__PROMPT__: Please restate, word for word, the lines below that begin at the one with "Definition read_null_bitmap (data" and end at the one with "let expected := null_bitmap_size". Leave out all other lines.

Stored items:

::::

(* ===== verification/BulkInsert.v ===== *)
(** Bulk-insert payloads (protocol/bulk_insert.rs): the columnar request a client
    sends for an array insert, its parser with all its limits, and its writer. *)

From S2P Require Import Prelude Wire Errors.

Definition MAX_BULK_COLUMNS : Z := 4096.
Definition MAX_BULK_ROWS : Z := 10000000.
Definition MAX_BULK_CELL_LEN : Z := 16 * 1024 * 1024.

Inductive BulkColumnType := BtI32 | BtI64 | BtText | BtDecimal | BtBinary | BtTimestamp.

#[export] Instance BulkColumnType_eq_dec : EqDecision BulkColumnType.
Proof. solve_decision. Defined.

Definition bulk_from_tag (tag : Z) : Result BulkColumnType :=
  match tag with
  | 0 => Ok BtI32
  | 1 => Ok BtI64
  | 2 => Ok BtText
  | 3 => Ok BtDecimal
  | 4 => Ok BtBinary
  | 5 => Ok BtTimestamp
  | _ => Err (ValidationError ("Unknown bulk column type tag: " +:+ fmt_Z tag))
  end.

Definition bulk_to_tag (t : BulkColumnType) : Z :=
  match t with
  | BtI32 => 0 | BtI64 => 1 | BtText => 2 | BtDecimal => 3 | BtBinary => 4 | BtTimestamp => 5
  end.

Record BulkColumnSpec := mkSpec {
  bs_name : string;
  bs_type : BulkColumnType;
  bs_nullable : bool;
  bs_max_len : Z
}.

Record BulkTimestamp := mkTimestamp {
  ts_year : Z; ts_month : Z; ts_day : Z; ts_hour : Z; ts_minute : Z; ts_second : Z; ts_fraction : Z
}.

(** The cells of a column, without the null bitmap every case carries. *)
Inductive BulkCells :=
| CI32 (values : list Z)
| CI64 (values : list Z)
| CText (rows : list (list byte)) (max_len : Z)
| CBinary (rows : list (list byte)) (max_len : Z)
| CTimestamp (values : list BulkTimestamp).

(** [BulkColumnData] *)
Record BulkColumnData := mkColData { bc_cells : BulkCells; bc_null_bitmap : option (list byte) }.

Record BulkInsertPayload := mkPayload {
  bp_table : string;
  bp_columns : list BulkColumnSpec;
  bp_row_count : Z;
  bp_column_data : list BulkColumnData
}.

#[export] Instance BulkColumnSpec_eq_dec : EqDecision BulkColumnSpec.
Proof. solve_decision. Defined.
#[export] Instance BulkTimestamp_eq_dec : EqDecision BulkTimestamp.
Proof. solve_decision. Defined.
#[export] Instance BulkCells_eq_dec : EqDecision BulkCells.
Proof. solve_decision. Defined.
#[export] Instance BulkColumnData_eq_dec : EqDecision BulkColumnData.
Proof. solve_decision. Defined.
#[export] Instance BulkInsertPayload_eq_dec : EqDecision BulkInsertPayload.
Proof. solve_decision. Defined.

(** * Reading *)

Definition read_u32_le (data : list byte) (offset : nat) : Result (Z * nat) :=
  if saturating_sub (len data) (Z.of_nat offset) <? 4 then
    Err (ValidationError "Bulk insert payload truncated (u32)")
  else let? v := le_at 4 data offset in Ok (v, (offset + 4)%nat).

Definition read_bytes (data : list byte) (offset : nat) (n : Z) : Result (list byte * nat) :=
  if saturating_sub (len data) (Z.of_nat offset) <? n then
    Err (ValidationError "Bulk insert payload truncated (bytes)")
  else
    let n := Z.to_nat n in
    let? s := slice data offset (offset + n) in Ok (s, (offset + n)%nat).

Definition null_bitmap_size (n : Z) : Z := div_ceil n 8.

(** [(bitmap[row / 8] & (1u8 << (row % 8))) != 0] *)
Definition bit_set (b : byte) (row : Z) : bool := negb (Z.land (b2z b) (Z.shiftl 1 (row mod 8)) =? 0).

Definition is_null (bitmap : list byte) (row : Z) : Result bool :=
  if len bitmap <=? row / 8 then Ok false
  else let? b := index bitmap (Z.to_nat (row / 8)) in Ok (bit_set b row).

Definition is_null_strict (bitmap : list byte) (row row_count : Z) : Result bool :=
  if row_count <=? row then
    Err (MalformedPayload ("row index " +:+ fmt_Z row +:+ " out of range (row_count=" +:+ fmt_Z row_count +:+ ")"))
  else if len bitmap <=? row / 8 then
    Err (MalformedPayload ("null bitmap truncated: byte index " +:+ fmt_Z (row / 8) +:+ " out of range (len=" +:+ fmt_Z (len bitmap) +:+ ")"))
  else let? b := index bitmap (Z.to_nat (row / 8)) in Ok (bit_set b row).

(** One turn of the column-spec loop. *)
Definition parse_spec (data : list byte) (o : nat) : Result (BulkColumnSpec * nat) :=
  let? '(name_len, o) := read_u32_le data o in
  let? '(name_bytes, o) := read_bytes data o name_len in
  let? name := ok_or (from_utf8 name_bytes) (ValidationError "Bulk insert column name invalid UTF-8") in
  if (length data <=? o)%nat then Err (ValidationError "Bulk insert payload truncated (column spec)")
  else
    let? type_tag := index data o in
    let o := (o + 1)%nat in
    if (length data <=? o)%nat then Err (ValidationError "Bulk insert payload truncated (nullable)")
    else
      let? nb := index data o in
      let nullable := negb (b2z nb =? 0) in
      let o := (o + 1)%nat in
      let? '(max_len, o) := read_u32_le data o in
      if MAX_BULK_CELL_LEN <? max_len then
        Err (ResourceLimitReached ("max_len " +:+ fmt_Z max_len +:+ " exceeds MAX_BULK_CELL_LEN=" +:+ fmt_Z MAX_BULK_CELL_LEN))
      else
        let? col_type := bulk_from_tag (b2z type_tag) in
        Ok (mkSpec name col_type nullable max_len, o).

Definition read_null_bitmap (data : list byte) (o : nat) (nullable : bool) (row_count : Z) :
    Result (option (list byte) * nat) :=
  if negb nullable then Ok (None, o)
  else
    let expected := null_bitmap_size row_count in
    let? '(bytes, o) := read_bytes data o expected in
    if negb (len bytes =? expected) then
      Err (MalformedPayload ("null bitmap length mismatch: expected " +:+ fmt_Z expected +:+ ", got " +:+ fmt_Z (len bytes)))
    else Ok (Some bytes, o).

(** The turns of the value loops, by column type. *)
Definition read_i32 (data : list byte) (o : nat) : Result (Z * nat) :=
  let? '(v, o) := read_u32_le data o in Ok (to_signed 32 v, o).

Definition read_i64 (data : list byte) (o : nat) : Result (Z * nat) :=
  if saturating_sub (len data) (Z.of_nat o) <? 8 then
    Err (ValidationError "Bulk insert payload truncated (i64)")
  else let? v := le_at 8 data o in Ok (to_signed 64 v, (o + 8)%nat).

(** [v.truncate] at the first zero byte. *)
Fixpoint truncate_at_nul (v : list byte) : list byte :=
  match v with
  | [] => []
  | b :: v => if b2z b =? 0 then [] else b :: truncate_at_nul v
  end.

Definition read_padded (data : list byte) (max_len : Z) (o : nat) : Result (list byte * nat) :=
  let? '(raw, o) := read_bytes data o max_len in Ok (truncate_at_nul raw, o).

Definition read_timestamp (data : list byte) (o : nat) : Result (BulkTimestamp * nat) :=
  if saturating_sub (len data) (Z.of_nat o) <? 16 then
    Err (ValidationError "Bulk insert payload truncated (timestamp)")
  else
    let? year := le_at 2 data o in
    let? month := le_at 2 data (o + 2) in
    let? day := le_at 2 data (o + 4) in
    let? hour := le_at 2 data (o + 6) in
    let? minute := le_at 2 data (o + 8) in
    let? second := le_at 2 data (o + 10) in
    let? fraction := le_at 4 data (o + 12) in
    Ok (mkTimestamp (to_signed 16 year) month day hour minute second fraction, (o + 16)%nat).

Definition parse_column_data (data : list byte) (start : nat) (spec : BulkColumnSpec) (row_count : Z) :
    Result (BulkColumnData * nat) :=
  let n := Z.to_nat row_count in
  let? '(null_bitmap, o) := read_null_bitmap data start (bs_nullable spec) row_count in
  let? '(cells, o) :=
    match bs_type spec with
    | BtI32 => let? '(values, o) := read_n (read_i32 data) n o in Ok (CI32 values, o)
    | BtI64 => let? '(values, o) := read_n (read_i64 data) n o in Ok (CI64 values, o)
    | BtText | BtDecimal =>
        let max_len := Z.max (bs_max_len spec) 1 in
        let? '(rows, o) := read_n (read_padded data max_len) n o in Ok (CText rows max_len, o)
    | BtBinary =>
        let max_len := Z.max (bs_max_len spec) 1 in
        let? '(rows, o) := read_n (read_padded data max_len) n o in Ok (CBinary rows max_len, o)
    | BtTimestamp => let? '(values, o) := read_n (read_timestamp data) n o in Ok (CTimestamp values, o)
    end in
  Ok (mkColData cells null_bitmap, (o - start)%nat).

(** The loop over the column data. *)
Fixpoint parse_columns (data : list byte) (row_count : Z) (specs : list BulkColumnSpec) (o : nat) :
    Result (list BulkColumnData * nat) :=
  match specs with
  | [] => Ok ([], o)
  | spec :: specs =>
      let? '(col, consumed) := parse_column_data data o spec row_count in
      let? '(cols, o) := parse_columns data row_count specs (o + consumed)%nat in
      Ok (col :: cols, o)
  end.

Definition parse_bulk_insert_payload (data : list byte) : Result BulkInsertPayload :=
  let? '(table_len, o) := read_u32_le data 0 in
  let? '(table_bytes, o) := read_bytes data o table_len in
  let? table := ok_or (from_utf8 table_bytes) (ValidationError "Bulk insert table name invalid UTF-8") in
  let? '(col_count, o) := read_u32_le data o in
  if MAX_BULK_COLUMNS <? col_count then
    Err (ResourceLimitReached ("column count " +:+ fmt_Z col_count +:+ " exceeds MAX_BULK_COLUMNS=" +:+ fmt_Z MAX_BULK_COLUMNS))
  else
    let? '(columns, o) := read_n (parse_spec data) (Z.to_nat col_count) o in
    let? '(row_count, o) := read_u32_le data o in
    if MAX_BULK_ROWS <? row_count then
      Err (ResourceLimitReached ("row count " +:+ fmt_Z row_count +:+ " exceeds MAX_BULK_ROWS=" +:+ fmt_Z MAX_BULK_ROWS))
    else
      let? '(column_data, o) := parse_columns data row_count columns o in
      if negb (Nat.eqb o (length data)) then Err (ValidationError "Bulk insert payload length mismatch")
      else Ok (mkPayload table columns row_count column_data).

(** * Writing *)

Definition len_to_u32 (n : Z) (what : string) : Result Z :=
  if n <=? 2 ^ 32 - 1 then Ok n
  else Err (MalformedPayload (what +:+ " length " +:+ fmt_Z n +:+ " does not fit in u32 (max " +:+ fmt_Z (2 ^ 32 - 1) +:+ ")")).

(** One turn of the column-spec loop of the writer. *)
Definition serialize_spec (out : list byte) (spec : BulkColumnSpec) : Result (list byte) :=
  let name_b := as_bytes (bs_name spec) in
  let? n := len_to_u32 (len name_b) "column name" in
  let out := out ++ le_bytes 4 n ++ name_b ++ [z2b (bulk_to_tag (bs_type spec))]
             ++ [if bs_nullable spec then z2b 1 else z2b 0] in
  if MAX_BULK_CELL_LEN <? bs_max_len spec then
    Err (ResourceLimitReached ("max_len " +:+ fmt_Z (bs_max_len spec) +:+ " exceeds MAX_BULK_CELL_LEN=" +:+ fmt_Z MAX_BULK_CELL_LEN))
  else
    let? m := len_to_u32 (bs_max_len spec) "max_len" in
    Ok (out ++ le_bytes 4 m).

(** A cell cut or zero-padded to [max_len] bytes. *)
Definition pad_cell (max_len : Z) (row : list byte) : list byte :=
  let n := Z.to_nat max_len in
  take n row ++ replicate (n - length row) x00.

Definition enc_timestamp (t : BulkTimestamp) : list byte :=
  le_bytes 2 (ts_year t) ++ le_bytes 2 (ts_month t) ++ le_bytes 2 (ts_day t) ++ le_bytes 2 (ts_hour t)
    ++ le_bytes 2 (ts_minute t) ++ le_bytes 2 (ts_second t) ++ le_bytes 4 (ts_fraction t).

Definition bitmap_bytes (bm : option (list byte)) : list byte := match bm with Some b => b | None => [] end.

Definition enc_cells (c : BulkCells) : list byte :=
  match c with
  | CI32 values => encode_list (le_bytes 4) values
  | CI64 values => encode_list (le_bytes 8) values
  | CText rows max_len | CBinary rows max_len => encode_list (pad_cell max_len) rows
  | CTimestamp values => encode_list enc_timestamp values
  end.

(** The data of a column and the type of its spec agree. *)
Definition cells_match (c : BulkCells) (t : BulkColumnType) : bool :=
  match c, t with
  | CI32 _, BtI32 | CI64 _, BtI64 | CText _ _, BtText | CText _ _, BtDecimal
  | CBinary _ _, BtBinary | CTimestamp _, BtTimestamp => true
  | _, _ => false
  end.

Definition serialize_column_data (out : list byte) (spec : BulkColumnSpec) (data : BulkColumnData) : Result (list byte) :=
  if cells_match (bc_cells data) (bs_type spec) then
    Ok (out ++ bitmap_bytes (bc_null_bitmap data) ++ enc_cells (bc_cells data))
  else Err (ValidationError "Bulk column data does not match spec").

Definition serialize_bulk_insert_payload (p : BulkInsertPayload) : Result (list byte) :=
  if MAX_BULK_COLUMNS <? len (bp_columns p) then
    Err (ResourceLimitReached ("column count " +:+ fmt_Z (len (bp_columns p)) +:+ " exceeds MAX_BULK_COLUMNS=" +:+ fmt_Z MAX_BULK_COLUMNS))
  else if MAX_BULK_ROWS <? bp_row_count p then
    Err (ResourceLimitReached ("row count " +:+ fmt_Z (bp_row_count p) +:+ " exceeds MAX_BULK_ROWS=" +:+ fmt_Z MAX_BULK_ROWS))
  else
    let table_b := as_bytes (bp_table p) in
    let? n := len_to_u32 (len table_b) "table name" in
    let out := le_bytes 4 n ++ table_b in
    let? c := len_to_u32 (len (bp_columns p)) "column count" in
    let? out := ofold serialize_spec (bp_columns p) (out ++ le_bytes 4 c) in
    let out := out ++ le_bytes 4 (bp_row_count p) in
    ofold (λ out '(spec, data), serialize_column_data out spec data)
      (combine (bp_columns p) (bp_column_data p)) out.

(** * What a parsed payload satisfies *)

Definition spec_wf (s : BulkColumnSpec) : Prop :=
  str_wf (bs_name s) ∧ len (as_bytes (bs_name s)) < 2 ^ 32 ∧ 0 ≤ bs_max_len s ≤ MAX_BULK_CELL_LEN.

Definition timestamp_wf (t : BulkTimestamp) : Prop :=
  i16_range (ts_year t) ∧ u16_range (ts_month t) ∧ u16_range (ts_day t) ∧ u16_range (ts_hour t) ∧
  u16_range (ts_minute t) ∧ u16_range (ts_second t) ∧ u32_range (ts_fraction t).

(** The cells have the type, the number and the widths the spec announces. *)
Definition cells_fit (s : BulkColumnSpec) (n : nat) (c : BulkCells) : Prop :=
  cells_match c (bs_type s) = true ∧
  match c with
  | CI32 vs => length vs = n ∧ Forall i32_range vs
  | CI64 vs => length vs = n ∧ Forall i64_range vs
  | CText rows m | CBinary rows m =>
      length rows = n ∧ m = Z.max (bs_max_len s) 1 ∧ Forall (λ r : list byte, len r ≤ m) rows
  | CTimestamp vs => length vs = n ∧ Forall timestamp_wf vs
  end.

::::

__COMPLETED TASK__:
Definition read_null_bitmap (data : list byte) (o : nat) (nullable : bool) (row_count : Z) :
    Result (option (list byte) * nat) :=
  if negb nullable then Ok (None, o)
  else
    let expected := null_bitmap_size row_count in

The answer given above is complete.